**ASSIGNMENT:**
Whenever a line in the records below contains "receivers", pick it out.

+-------+

(** C2.  The client reads from its socket, and the six bytes of the header
    of the frame being received (in the input stream already, or coming
    from the socket) have a marker other than 0xFF, a version other than 2
    or a length below the size of the header: [zclient_read] fails the
    client.  The failure is counted, the socket is closed, the streams and
    the write buffer are reset, the retry is armed as the count allows
    ([retry_delay]; it is pending whenever the count stays below 10), and
    no handler is called: the close is all the client does. *)
Theorem bad_header_fails (hs : handlers) (w : world) (l1 l0 m v c1 c0 : Z) :
  tokens_ok w ->
  0 <= sock (zc w) ->
  ZEBRA_HEADER_SIZE <= st_size (ibuf (zc w)) ->
  take 6 (st_data (ibuf (zc w)) ++ rxq w) = [l1; l0; m; v; c1; c0] ->
  m <> ZEBRA_HEADER_MARKER \/ v <> ZSERV_VERSION \/ l1 * 256 + l0 < ZEBRA_HEADER_SIZE ->
  exists w', zclient_read hs w = Some (-1, w')
    /\ fail (zc w') = fail (zc w) + 1
    /\ sock (zc w') = -1
    /\ trace w' = trace w ++ [IoClose (sock (zc w))]
    /\ st_data (ibuf (zc w')) = [] /\ st_data (obuf (zc w')) = [] /\ wb (zc w') = []
    /\ t_read (zc w') = None /\ t_write (zc w') = None
    /\ connect_timer w' = retry_delay (fail (zc w) + 1)
    /\ (fail (zc w) + 1 < 10 -> is_Some (connect_timer w')).
Proof.
  intros Hok Hsock Hsize Hhdr Hbad.
  assert (forall w1 : world,
    tokens_ok w1 -> sock (zc w1) = sock (zc w) -> fail (zc w1) = fail (zc w) ->
    trace w1 = trace w ->
    (exists rest, st_data (ibuf (zc w1)) = l1 :: l0 :: m :: v :: c1 :: c0 :: rest) ->
    forall already,
    exists w', zclient_read_packet hs already w1 = Some (-1, w')
      /\ fail (zc w') = fail (zc w) + 1
      /\ sock (zc w') = -1
      /\ trace w' = trace w ++ [IoClose (sock (zc w))]
      /\ st_data (ibuf (zc w')) = [] /\ st_data (obuf (zc w')) = [] /\ wb (zc w') = []
      /\ t_read (zc w') = None /\ t_write (zc w') = None
      /\ connect_timer w' = retry_delay (fail (zc w) + 1)
      /\ (fail (zc w) + 1 < 10 -> is_Some (connect_timer w'))) as Hpacket.
  { intros w1 Hok1 Hs1 Hf1 Ht1 [rest Hd] already.
    destruct (zclient_read_packet_bad hs already w1 _ _ _ _ _ _ rest Hd Hbad)
      as (s & _ & _ & ->).
    match goal with
    | |- context [zclient_failed ?W] =>
        destruct (zclient_failed_run W)
          as (w' & -> & _ & Hs' & Hf' & Ht' & _ & _ & _ & _ & Hib & Hob & Hwb & Htr & Htw
                 & Htimer)
    end.
    { exact Hok1. }
    cbn in *. rewrite Hs1, Hf1, Ht1 in *.
    destruct (Z.geb_spec (sock (zc w)) 0); [|lia].
    exists w'. split_and!; try done.
    - by rewrite Hib.
    - intros Hlt. rewrite Htimer. unfold retry_delay.
      destruct (Z.geb_spec (fail (zc w) + 1) 10); [lia | eauto]. }
  unfold zclient_read, zclient_read_header. munfold. cbn.
  unfold stream_get_endp.
  destruct (Z.ltb_spec (Z.of_nat (length (st_data (ibuf (zc w))))) ZEBRA_HEADER_SIZE)
    as [Hshort|Hlong].
  - (* the header comes from the socket *)
    assert (length (take 6 (st_data (ibuf (zc w)) ++ rxq w)) = 6%nat) as Hlen6
      by (by rewrite Hhdr).
    rewrite length_take, length_app in Hlen6.
    unfold stream_read_try, STREAM_WRITEABLE, stream_get_endp, ZEBRA_HEADER_SIZE in *.
    munfold. cbn.
    destruct (Z.leb_spec 0 (6 - Z.of_nat (length (st_data (ibuf (zc w)))))); [|lia].
    destruct (Z.leb_spec (6 - Z.of_nat (length (st_data (ibuf (zc w)))))
                (st_size (ibuf (zc w)) - Z.of_nat (length (st_data (ibuf (zc w))))));
      [|lia].
    cbn. destruct (rxq w) as [|b bs] eqn:Erx; [cbn [length] in Hlen6; lia|]. cbn.
    set (k := Nat.min (Z.to_nat (6 - Z.of_nat (length (st_data (ibuf (zc w))))))
                      (S (length bs))).
    assert (k = (6 - length (st_data (ibuf (zc w))))%nat) as Hk
      by (unfold k; cbn [length] in Hlen6; lia).
    unfold stream_append, STREAM_WRITEABLE, stream_get_endp.
    rewrite length_take.
    destruct (Z.leb_spec (Z.of_nat (Nat.min k (length (b :: bs))))
                (st_size (ibuf (zc w)) - Z.of_nat (length (st_data (ibuf (zc w))))));
      [|cbn in *; lia].
    cbn. destruct (Z.eqb_spec (Z.of_nat k) 0); [lia|].
    destruct (Z.eqb_spec (Z.of_nat k) (-1)); [lia|]. cbn.
    destruct (Z.eqb_spec (Z.of_nat k) (6 - Z.of_nat (length (st_data (ibuf (zc w))))));
      [|lia].
    cbn. apply Hpacket; try done. cbn.
    exists []. rewrite <- Hhdr, take_app_ge by lia. by rewrite Hk.
  - cbn. apply Hpacket; try done.
    apply (header_in_ibuf _ (rxq w)); [done | unfold ZEBRA_HEADER_SIZE in *; lia].
Qed.
Definition items (d : gmap string Dataset) : list value :=
  (fun kv => Item kv.1 kv.2) <$> map_to_list d.

(** [file_object.close()]: a tuple has no attribute [close]. *)
Definition close (file_object : value) : IO unit :=
  match file_object with
  | File_object file => fun self => (self, [Close_dataset file], Ok tt)
  | Item _ _ => io_raise (AttributeError "close")
  end.

(** Lines 36-41. *)
Definition __del__ : IO unit := fun self =>
  io_for (items (files self)) (fun file_object => try_pass (close file_object)) self.

Definition is_close (c : call) : bool :=
  match c with
  | Close_dataset _ => true
  | _ => false
  end.

End files.

(** A database folder "db" with the two files, whose datasets and meshes
    are named by their paths. *)
Definition demo_paths : list string :=
  ["db/PX"; "db/PZ"; "db/PX/Data/ordered_output.nc4"; "db/PZ/Data/ordered_output.nc4"].

Definition demo_exists (present : list string) (path : string) : bool :=
  bool_decide (path ∈ present).

Definition demo_Dataset (path : string) : outcome string := Ok path.
Definition demo_Mesh (file : string) : outcome string := Ok ("Mesh of " +:+ file).
End Files.

(** ** The sanity checks of [BaseInstaseisDB]

    [_get_seismograms_sanity_checks] (instaseis/base_instaseis_db.py, lines
    70-109).  The classes of instaseis.source are outside of the
    repository: an argument is a [Source], a [ForceSource], a [Receiver] or
    something else, which [Source.parse] and [Receiver.parse] turn into a
    source and into a list of receivers, or raise; [depth_in_m] is [None] or
    a number.  The warnings are returned in the order in which they are
    issued, next to the instance, on which [self.info] is evaluated. *)

Module Checks.
Section sanity_checks.
Context {Src Frc Rcv Raw Info : Type}.
Context (Source_parse : Raw -> outcome Src).
Context (Receiver_parse : Raw -> outcome (list Rcv)).
Context (source_depth_in_m : Src -> option float).
Context (force_depth_in_m : Frc -> option float).
Context (receiver_depth_in_m : Rcv -> option float).
Context (is_reciprocal : Info -> bool).
Context (get_info : nat -> Info).

Inductive source_arg : Type :=
| Is_Source (s : Src)
| Is_ForceSource (f : Frc)
| Other_source (x : Raw).

Inductive receiver_arg : Type :=
| Is_Receiver (r : Rcv)
| Other_receiver (x : Raw).

Definition depth_in_m (source : Src + Frc) : option float :=
  match source with
  | inl s => source_depth_in_m s
  | inr f => force_depth_in_m f
  end.

Definition kinds : list string := ["displacement"; "velocity"; "acceleration"].

Definition multiple_stations : string :=
  "Receiver object/file contains multiple stations. Please parse outside the get_seismograms() function and call in a loop.".

Definition receiver_depth_warning : string :=
  "Receiver depth cannot be changed when reading from reciprocal DB. Using depth from the DB.".

Definition source_depth_warning : string :=
  "Source depth cannot be changed when reading from forward DB. Using depth from the DB.".

(** Lines 83-85. *)
Definition parse_source (source : source_arg) : outcome (Src + Frc) :=
  match source with
  | Is_Source s => Ok (inl s)
  | Is_ForceSource f => Ok (inr f)
  | Other_source x =>
      match Source_parse x with
      | Ok s => Ok (inl s)
      | Raise e => Raise e
      end
  end.

(** Lines 86-95. *)
Definition parse_receiver (receiver : receiver_arg) : outcome Rcv :=
  match receiver with
  | Is_Receiver r => Ok r
  | Other_receiver x =>
      match Receiver_parse x with
      | Raise e => Raise e
      | Ok rec =>
          if bool_decide (length rec ≠ 1) then Raise (ValueError multiple_stations)
          else match rec !! 0 with
               | Some r => Ok r
               | None => Raise IndexError
               end
      end
  end.

(** Lines 70-109: the instance afterwards, the warnings, and the pair that
    is returned. *)
Definition _get_seismograms_sanity_checks (self : @BaseInstaseisDB.instance Info)
    (source : source_arg) (receiver : receiver_arg) (kind : string)
  : BaseInstaseisDB.instance * list string * outcome ((Src + Frc) * Rcv) :=
  match parse_source source with
  | Raise e => (self, [], Raise e)
  | Ok source =>
      match parse_receiver receiver with
      | Raise e => (self, [], Raise e)
      | Ok receiver =>
          if bool_decide (kind ∉ kinds) then
            (self, [], Raise (ValueError ("unknown kind " +:+ kind)))
          else
            match BaseInstaseisDB.info get_info self with
            | (self, Raise e) => (self, [], Raise e)
            | (self, Ok info) =>
                let warnings :=
                  if is_reciprocal info then
                    if receiver_depth_in_m receiver is Some _
                    then [receiver_depth_warning] else []
                  else
                    if depth_in_m source is Some _
                    then [source_depth_warning] else [] in
                (self, warnings, Ok (source, receiver))
            end
      end
  end.
End sanity_checks.

(** Stand-ins to run the checks on: a source, a force source and a receiver
    are their depth, anything else is a list of depths, which parses as a
    source when it has one entry and as the list of its receivers; the
    database is reciprocal or forward. *)
Definition demo_Source_parse (x : list (option float)) : outcome (option float) :=
  match x with
  | [d] => Ok d
  | _ => Raise (ValueError "not a source")
  end.

Definition demo_Receiver_parse (x : list (option float)) : outcome (list (option float)) :=
  Ok x.

Definition demo_checks (reciprocal : bool) :=
  _get_seismograms_sanity_checks demo_Source_parse demo_Receiver_parse
    (fun d : option float => d) (fun d : option float => d) (fun d : option float => d)
    (fun info : bool => info) (fun _ => reciprocal).
End Checks.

+-------+

**RESULT OF THIS TASK:**
    source and into a list of receivers, or raise; [depth_in_m] is [None] or
    source when it has one entry and as the list of its receivers; the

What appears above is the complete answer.